Stored data:
============================================================

(* ===== verification/_CoqProject ===== *)
-Q . S2P
Prelude.v
GoStrings.v
Regexp.v
Commands.v
State.v
Convert.v
Sql.v
Locks.v
Inbox.v
Store.v
Operations.v
Applies.v
Control.v
Projection.v
Fencing.v
Tasks.v
Plane.v
Stopping.v
LocalControl.v
Sequential.v
Config.v
Policy.v
Validate.v
Checks.v
MergeFold.v
MergeGate.v
CheckRecords.v
GateInvariant.v
Dispatch.v
Promotion.v
Reviews.v
Drift.v
Fanout.v
Conflict.v
Handlers.v
ControlSafety.v
Grouped.v
Resume.v
Sends.v
Remote.v
RemoteParts.v
RemoteSafety.v
Admission.v
Idempotent.v
RevertWindow.v
Reviewed.v
(** An expression sees its own piece only. *)
Lemma own_piece q r w t :
  wfRequest q -> In (r, w) (flagExpressions ++ valueExpressions) -> In (w, t) (texts q) ->
  (t = "" -> search r None (render q) = None) /\
  (forall cap, (forall z s, delim s -> search r (Some z) (t ++ s) = Some cap) ->
               search r None (render q) = Some cap).
Proof.
  intros Hq Hr Ht. rewrite render_texts.
  destruct (prefix_passes r w (rq_spec q) (pieces (map snd (texts q))) Hr (wr_spec q Hq)) as [z ->].
  pose proof (texts_delim q Hq) as Hd.
  assert (Hother : forall w' t', In (w', t') (texts q) -> w' <> w -> passes r t').
  { intros w' t' Hin Hne. exact (texts_pass q r w w' t' Hq Hr Hin (not_eq_sym Hne)). }
  assert (Hnd : NoDup (map fst (texts q))).
  { cbn. repeat constructor; set_solver. }
  apply in_split in Ht as (l1 & l2 & El). rewrite El in Hother, Hd, Hnd |- *.
  rewrite map_app in Hd, Hnd |- *. cbn [map fst snd] in Hd, Hnd |- *.
  assert (Hl : forall l, (forall p, In p l -> In p (l1 ++ (w, t) :: l2)) -> ~ In w (map fst l) ->
            Forall (passes r) (map snd l)).
  { intros l Hsub Hw. apply Forall_forall. intros t' Ht'. apply list_elem_of_In, in_map_iff in Ht' as ([w' t''] & <- & Hin).
    apply (Hother w'); [by apply Hsub|]. intros ->. apply Hw. apply in_map_iff. by exists (w, t''). }
  apply NoDup_app in Hnd as (_ & Hn1 & Hn2). apply NoDup_cons in Hn2 as [Hn2 _].
  rewrite list_elem_of_In in Hn2.
  assert (H1 : Forall (passes r) (map snd l1)).
  { apply Hl; [intros p Hp; apply in_app_iff; by left|]. intros Hw.
    apply (Hn1 w); [by apply list_elem_of_In|apply list_elem_of_here]. }
  assert (H2 : Forall (passes r) (map snd l2)).
  { apply Hl; [intros p Hp; apply in_app_iff; right; by right|done]. }
  split.
  - intros ->. apply pieces_none; [done| |].
    + apply Forall_app. split; [done|]. constructor; [apply passes_empty|done].
    + intros y. cbn in Hr. repeat destruct Hr as [[= <- <-]|Hr]; [..|destruct Hr]; done.
  - intros cap Hcap. by apply pieces_hit.
Qed.
(* ===== verification/Sql.v ===== *)
(** * Statements, transactions and their interleaving

    A store operation of pkg/storage/mysqlstore is a Go function that sends SQL
    statements one after the other; between two of them other connections run,
    and each statement may fail.  [prog] is such a function: a tree of atomic
    statements over a shared table state.  [runE] runs one operation against an
    environment that may change the state before each statement and may make the
    statement fail; [pool_step] interleaves any number of operations.  A
    transaction that locks the rows it reads is one atomic statement.
    [withLockRetry] is retry.go. *)

From S2P Require Import Prelude.

(** ** Errors of the stores

    The sentinel errors of pkg/storage/errors.go that the operations compare
    with errors.Is; wrapping with a message does not change them.  [SqlErr] is a
    MySQL error with its number, [CtxErr] the error of a cancelled context. *)
Inductive StoreErr :=
| ErrLockHeld | ErrLockNotFound | ErrLockNotOwned | ErrLockIntentChanged
| ErrActiveApplyExists | ErrApplyNotFound | ErrApplyIDExists | ErrApplyNotReappliable
| ErrApplyLeaseLost | ErrApplyOperationNotFound | ErrApplyOperationExists
| ErrEngineResumeStateNotFound | ErrCheckNotFound
| ErrWebhookEventNotFound | ErrWebhookEventLeaseLost
| SqlErr (code : Z)
| CtxErr
| Errorf (msg : string).

#[global] Instance StoreErr_eq_dec : EqDecision StoreErr.
Proof. solve_decision. Defined.

Abbreviation res A := (result StoreErr A).

(** [nullString] of sql_helpers.go: the empty string is stored as NULL. *)
Definition nullString (s : string) : option string := if s == "" then None else Some s.

(** [nullJSON] of sql_helpers.go: absent JSON is the empty object. *)
Definition nullJSON (b : string) : string := if b == "" then "{}" else b.

Definition mysqlErrDuplicateKey : Z := 1062.
Definition mysqlErrDeadlock : Z := 1213.
Definition mysqlErrLockWaitTimeout : Z := 1205.

(** ** Operations as trees of statements *)

Inductive prog (S R : Type) : Type :=
| Ret (r : R)
| Exec {A : Type} (stmt : S -> S * res A) (k : res A -> prog S R).
Arguments Ret {S R} r.
Arguments Exec {S R A} stmt k.

Fixpoint pbind {S R R'} (p : prog S R) (f : R -> prog S R') : prog S R' :=
  match p with
  | Ret r => f r
  | Exec stmt k => Exec stmt (fun a => pbind (k a) f)
  end.

(** What happens around the n-th statement: other connections first move the
    state, then the statement either fails (and changes nothing) or runs. *)
Record envStep (S : Type) := { interfere : S -> S; fault : option StoreErr }.
Arguments interfere {S} e s.
Arguments fault {S} e.

(** The environment in which nothing else happens. *)
Definition quiet {S} : envStep S := {| interfere := fun s => s; fault := None |}.

(** The result, the final state and the number of statements sent so far. *)
Fixpoint runE {S R} (env : nat -> envStep S) (n : nat) (p : prog S R) (s : S) : S * R * nat :=
  match p with
  | Ret r => (s, r, n)
  | Exec stmt k =>
      let s := interfere (env n) s in
      match fault (env n) with
      | Some e => runE env (Datatypes.S n) (k (Err e)) s
      | None => let '(s, a) := stmt s in runE env (Datatypes.S n) (k a) s
      end
  end.

(** Alone and without failures. *)
Definition run {S R} (p : prog S R) (s : S) : S * R := fst (runE (fun _ => quiet) 0 p s).

Lemma runE_bind {S R R'} (env : nat -> envStep S) n (p : prog S R) (f : R -> prog S R') s :
  runE env n (pbind p f) s =
    let '(s', r, n') := runE env n p s in runE env n' (f r) s'.
Proof.
  revert n s. induction p as [r | A stmt k IH]; intros n s; cbn; [done|].
  destruct (fault (env n)); [apply IH|]. destruct (stmt _) as [s' a]. apply IH.
Qed.

Lemma runE_quiet {S R} n (p : prog S R) s :
  fst (runE (fun _ => quiet) n p s) = run p s.
Proof.
  unfold run. generalize 0%nat. revert n s.
  induction p as [r | A stmt k IH]; intros n s m; cbn; [done|].
  destruct (stmt s) as [s' a]. apply IH.
Qed.

Lemma run_runE {S R} (p : prog S R) s s' r :
  run p s = (s', r) -> exists n, runE (fun _ => quiet) 0 p s = (s', r, n).
Proof.
  unfold run. destruct (runE _ 0 p s) as [[s0 r0] n]. cbn. intros [= -> ->]. by exists n.
Qed.

Lemma run_Ret {S R} (r : R) (s : S) : run (Ret r) s = (s, r).
Proof. done. Qed.

Lemma run_Exec {S R A} (stmt : S -> S * res A) (k : res A -> prog S R) s :
  run (Exec stmt k) s = run (k (stmt s).2) (stmt s).1.
Proof. unfold run at 1. cbn. destruct (stmt s) as [s' a]. cbn. apply runE_quiet. Qed.

Lemma run_bind {S R R'} (p : prog S R) (f : R -> prog S R') s :
  run (pbind p f) s = run (f (run p s).2) (run p s).1.
Proof.
  unfold run at 1. rewrite runE_bind. unfold run at 2 3.
  destruct (runE _ 0 p s) as [[s' r] n]. cbn. apply runE_quiet.
Qed.

(** The states in which the statements of a run are sent, in order. *)
Fixpoint trace {S R} (env : nat -> envStep S) (n : nat) (p : prog S R) (s : S) : list S :=
  match p with
  | Ret _ => []
  | Exec stmt k =>
      let s := interfere (env n) s in
      s :: match fault (env n) with
           | Some e => trace env (Datatypes.S n) (k (Err e)) s
           | None => let '(s, a) := stmt s in trace env (Datatypes.S n) (k a) s
           end
  end.

Lemma trace_bind {S R R'} (env : nat -> envStep S) n (p : prog S R) (f : R -> prog S R') s :
  trace env n (pbind p f) s =
    (trace env n p s ++ let '(s', r, n') := runE env n p s in trace env n' (f r) s')%list.
Proof.
  revert n s. induction p as [r | A stmt k IH]; intros n s; cbn; [done|]. f_equal.
  destruct (fault (env n)); [apply IH|]. destruct (stmt _) as [s' a]. apply IH.
Qed.

(** Every run, whatever happens around its statements, relates the states in which
    they were sent to the result. *)
Definition observes {S R} (p : prog S R) (Q : list S -> R -> Prop) : Prop :=
  forall env n s s' r n', runE env n p s = (s', r, n') -> Q (trace env n p s) r.

Lemma observes_impl {S R} (p : prog S R) (Q Q' : list S -> R -> Prop) :
  observes p Q -> (forall t r, Q t r -> Q' t r) -> observes p Q'.
Proof. intros H HQ env n s s' r n' Hr. eapply HQ, H, Hr. Qed.

Lemma observes_ret {S R} (r : R) (Q : list S -> R -> Prop) : Q [] r -> observes (Ret r) Q.
Proof. by intros H env n s s' r' n' [= <- <- <-]. Qed.

Lemma observes_bind {S R R'} (p : prog S R) (f : R -> prog S R') Q1 Q :
  observes p Q1 ->
  (forall t r, Q1 t r -> observes (f r) (fun t' r' => Q (t ++ t')%list r')) ->
  observes (pbind p f) Q.
Proof.
  intros Hp Hf env n s s' r n' Hr. rewrite runE_bind in Hr. rewrite trace_bind.
  destruct (runE env n p s) as [[s1 r1] n1] eqn:E1. eapply Hf; eauto.
Qed.

Lemma observes_exec {S R A} (stmt : S -> S * res A) (k : res A -> prog S R) Q :
  (forall s e, observes (k (Err e)) (fun t r => Q (s :: t) r)) ->
  (forall s, observes (k (stmt s).2) (fun t r => Q (s :: t) r)) ->
  observes (Exec stmt k) Q.
Proof.
  intros Hfail Hok env n s s' r n' Hr. cbn in Hr |- *.
  destruct (fault (env n)) as [e|]; [eapply Hfail, Hr|].
  specialize (Hok (interfere (env n) s)). destruct (stmt _) as [s1 a]. eapply Hok, Hr.
Qed.

(** The states before and after each statement of a run: what the statements changed. *)
Fixpoint steps {S R} (env : nat -> envStep S) (n : nat) (p : prog S R) (s : S) : list (S * S) :=
  match p with
  | Ret _ => []
  | Exec stmt k =>
      let s := interfere (env n) s in
      match fault (env n) with
      | Some e => (s, s) :: steps env (Datatypes.S n) (k (Err e)) s
      | None => let '(s1, a) := stmt s in (s, s1) :: steps env (Datatypes.S n) (k a) s1
      end
  end.

Lemma steps_bind {S R R'} (env : nat -> envStep S) n (p : prog S R) (f : R -> prog S R') s :
  steps env n (pbind p f) s =
    (steps env n p s ++ let '(s', r, n') := runE env n p s in steps env n' (f r) s')%list.
Proof.
  revert n s. induction p as [r | A stmt k IH]; intros n s; cbn; [done|].
  destruct (fault (env n)); [cbn; f_equal; apply IH|]. destruct (stmt _) as [s' a]. cbn. f_equal. apply IH.
Qed.

(** Every run whose statements fail with [allowed] errors only relates what its
    statements changed to the result. *)
Definition observesSteps {S R} (allowed : StoreErr -> Prop) (p : prog S R) (Q : list (S * S) -> R -> Prop) : Prop :=
  forall env n s s' r n', (forall m e, fault (env m) = Some e -> allowed e) -> runE env n p s = (s', r, n') ->
    Q (steps env n p s) r.

Lemma observesSteps_impl {S R} {allowed} (p : prog S R) (Q Q' : list (S * S) -> R -> Prop) :
  observesSteps allowed p Q -> (forall t r, Q t r -> Q' t r) -> observesSteps allowed p Q'.
Proof. intros H HQ env n s s' r n' He Hr. eapply HQ, H; eauto. Qed.

Lemma observesSteps_ret {S R} {allowed} (r : R) (Q : list (S * S) -> R -> Prop) : Q [] r -> observesSteps allowed (Ret r) Q.
Proof. by intros H env n s s' r' n' _ [= <- <- <-]. Qed.

Lemma observesSteps_any {S R} {allowed} (p : prog S R) : observesSteps allowed p (fun _ _ => True).
Proof. done. Qed.

Lemma observesSteps_bind {S R R'} {allowed} (p : prog S R) (f : R -> prog S R') Q1 Q :
  observesSteps allowed p Q1 ->
  (forall t r, Q1 t r -> observesSteps allowed (f r) (fun t' r' => Q (t ++ t')%list r')) ->
  observesSteps allowed (pbind p f) Q.
Proof.
  intros Hp Hf env n s s' r n' He Hr. rewrite runE_bind in Hr. rewrite steps_bind.
  destruct (runE env n p s) as [[s1 r1] n1] eqn:E1. eapply Hf; eauto.
Qed.

Lemma observesSteps_exec {S R A} {allowed} (stmt : S -> S * res A) (k : res A -> prog S R) Q :
  (forall s e, allowed e -> observesSteps allowed (k (Err e)) (fun t r => Q ((s, s) :: t) r)) ->
  (forall s, observesSteps allowed (k (stmt s).2) (fun t r => Q ((s, (stmt s).1) :: t) r)) -> observesSteps allowed (Exec stmt k) Q.
Proof.
  intros Hfail Hok env n s s' r n' He Hr. cbn in Hr |- *. destruct (fault (env n)) as [e|] eqn:Ef.
  - eapply Hfail; eauto.
  - specialize (Hok (interfere (env n) s)). destruct (stmt _) as [s1 a]. by eapply Hok.
Qed.

(** No statement fails. *)
Abbreviation observesLive := (observesSteps (fun _ => False)).

(** A program on a part of the state. *)
Fixpoint focus {S T R} (get : T -> S) (put : S -> T -> T) (p : prog S R) : prog T R :=
  match p with
  | Ret r => Ret r
  | Exec stmt k => Exec (fun t => let '(s, a) := stmt (get t) in (put s t, a))
                     (fun a => focus get put (k a))
  end.

(** ** Invariants of interleaved operations *)

(** Every statement the operation can send keeps [I]. *)
Fixpoint preserves {S R} (I : S -> Prop) (p : prog S R) : Prop :=
  match p with
  | Ret _ => True
  | Exec stmt k => (forall s, I s -> I (stmt s).1) /\ (forall a, preserves I (k a))
  end.

(** A pool of operations: one of them sends its next statement, which runs or
    fails. *)
Inductive pool_step {S R} : list (prog S R) * S -> list (prog S R) * S -> Prop :=
| pool_exec pre post A (stmt : S -> S * res A) k s :
    pool_step (pre ++ Exec stmt k :: post, s)
              (pre ++ k (stmt s).2 :: post, (stmt s).1)
| pool_fail pre post A (stmt : S -> S * res A) k s e :
    pool_step (pre ++ Exec stmt k :: post, s) (pre ++ k (Err e) :: post, s).

Lemma pool_invariant {S R} (I : S -> Prop) (c c' : list (prog S R) * S) :
  rtc pool_step c c' -> Forall (preserves I) c.1 -> I c.2 ->
  Forall (preserves I) c'.1 /\ I c'.2.
Proof.
  induction 1 as [c | c1 c2 c3 Hstep _ IH]; [done|]. intros HF HI. apply IH.
  - destruct Hstep; cbn in *; apply Forall_app in HF as [Hpre Hpost];
      apply Forall_cons in Hpost as [[_ Hk] Hpost];
      apply Forall_app; split; [done|constructor; [apply Hk|done] | done |
        constructor; [apply Hk|done]].
  - destruct Hstep; cbn in *; [|done]. apply Forall_app in HF as [_ Hpost].
    apply Forall_cons in Hpost as [[Hs _] _]. by apply Hs.
Qed.

Lemma preserves_bind {S R R'} (I : S -> Prop) (p : prog S R) (f : R -> prog S R') :
  preserves I p -> (forall r, preserves I (f r)) -> preserves I (pbind p f).
Proof.
  induction p as [r | A stmt k IH]; cbn; [by intros _ H|].
  intros [Hs Hk] Hf. split; [done|]. intros a. by apply IH.
Qed.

============================================================

**The task**
Up to and including the line with "left|]. intros Hw.", transcribe the entries above exactly, starting from their first line.

**Answer to the exercise**
(* ===== verification/_CoqProject ===== *)
-Q . S2P
Prelude.v
GoStrings.v
Regexp.v
Commands.v
State.v
Convert.v
Sql.v
Locks.v
Inbox.v
Store.v
Operations.v
Applies.v
Control.v
Projection.v
Fencing.v
Tasks.v
Plane.v
Stopping.v
LocalControl.v
Sequential.v
Config.v
Policy.v
Validate.v
Checks.v
MergeFold.v
MergeGate.v
CheckRecords.v
GateInvariant.v
Dispatch.v
Promotion.v
Reviews.v
Drift.v
Fanout.v
Conflict.v
Handlers.v
ControlSafety.v
Grouped.v
Resume.v
Sends.v
Remote.v
RemoteParts.v
RemoteSafety.v
Admission.v
Idempotent.v
RevertWindow.v
Reviewed.v
(** An expression sees its own piece only. *)
Lemma own_piece q r w t :
  wfRequest q -> In (r, w) (flagExpressions ++ valueExpressions) -> In (w, t) (texts q) ->
  (t = "" -> search r None (render q) = None) /\
  (forall cap, (forall z s, delim s -> search r (Some z) (t ++ s) = Some cap) ->
               search r None (render q) = Some cap).
Proof.
  intros Hq Hr Ht. rewrite render_texts.
  destruct (prefix_passes r w (rq_spec q) (pieces (map snd (texts q))) Hr (wr_spec q Hq)) as [z ->].
  pose proof (texts_delim q Hq) as Hd.
  assert (Hother : forall w' t', In (w', t') (texts q) -> w' <> w -> passes r t').
  { intros w' t' Hin Hne. exact (texts_pass q r w w' t' Hq Hr Hin (not_eq_sym Hne)). }
  assert (Hnd : NoDup (map fst (texts q))).
  { cbn. repeat constructor; set_solver. }
  apply in_split in Ht as (l1 & l2 & El). rewrite El in Hother, Hd, Hnd |- *.
  rewrite map_app in Hd, Hnd |- *. cbn [map fst snd] in Hd, Hnd |- *.
  assert (Hl : forall l, (forall p, In p l -> In p (l1 ++ (w, t) :: l2)) -> ~ In w (map fst l) ->
            Forall (passes r) (map snd l)).
  { intros l Hsub Hw. apply Forall_forall. intros t' Ht'. apply list_elem_of_In, in_map_iff in Ht' as ([w' t''] & <- & Hin).
    apply (Hother w'); [by apply Hsub|]. intros ->. apply Hw. apply in_map_iff. by exists (w, t''). }
  apply NoDup_app in Hnd as (_ & Hn1 & Hn2). apply NoDup_cons in Hn2 as [Hn2 _].
  rewrite list_elem_of_In in Hn2.
  assert (H1 : Forall (passes r) (map snd l1)).
  { apply Hl; [intros p Hp; apply in_app_iff; by left|]. intros Hw.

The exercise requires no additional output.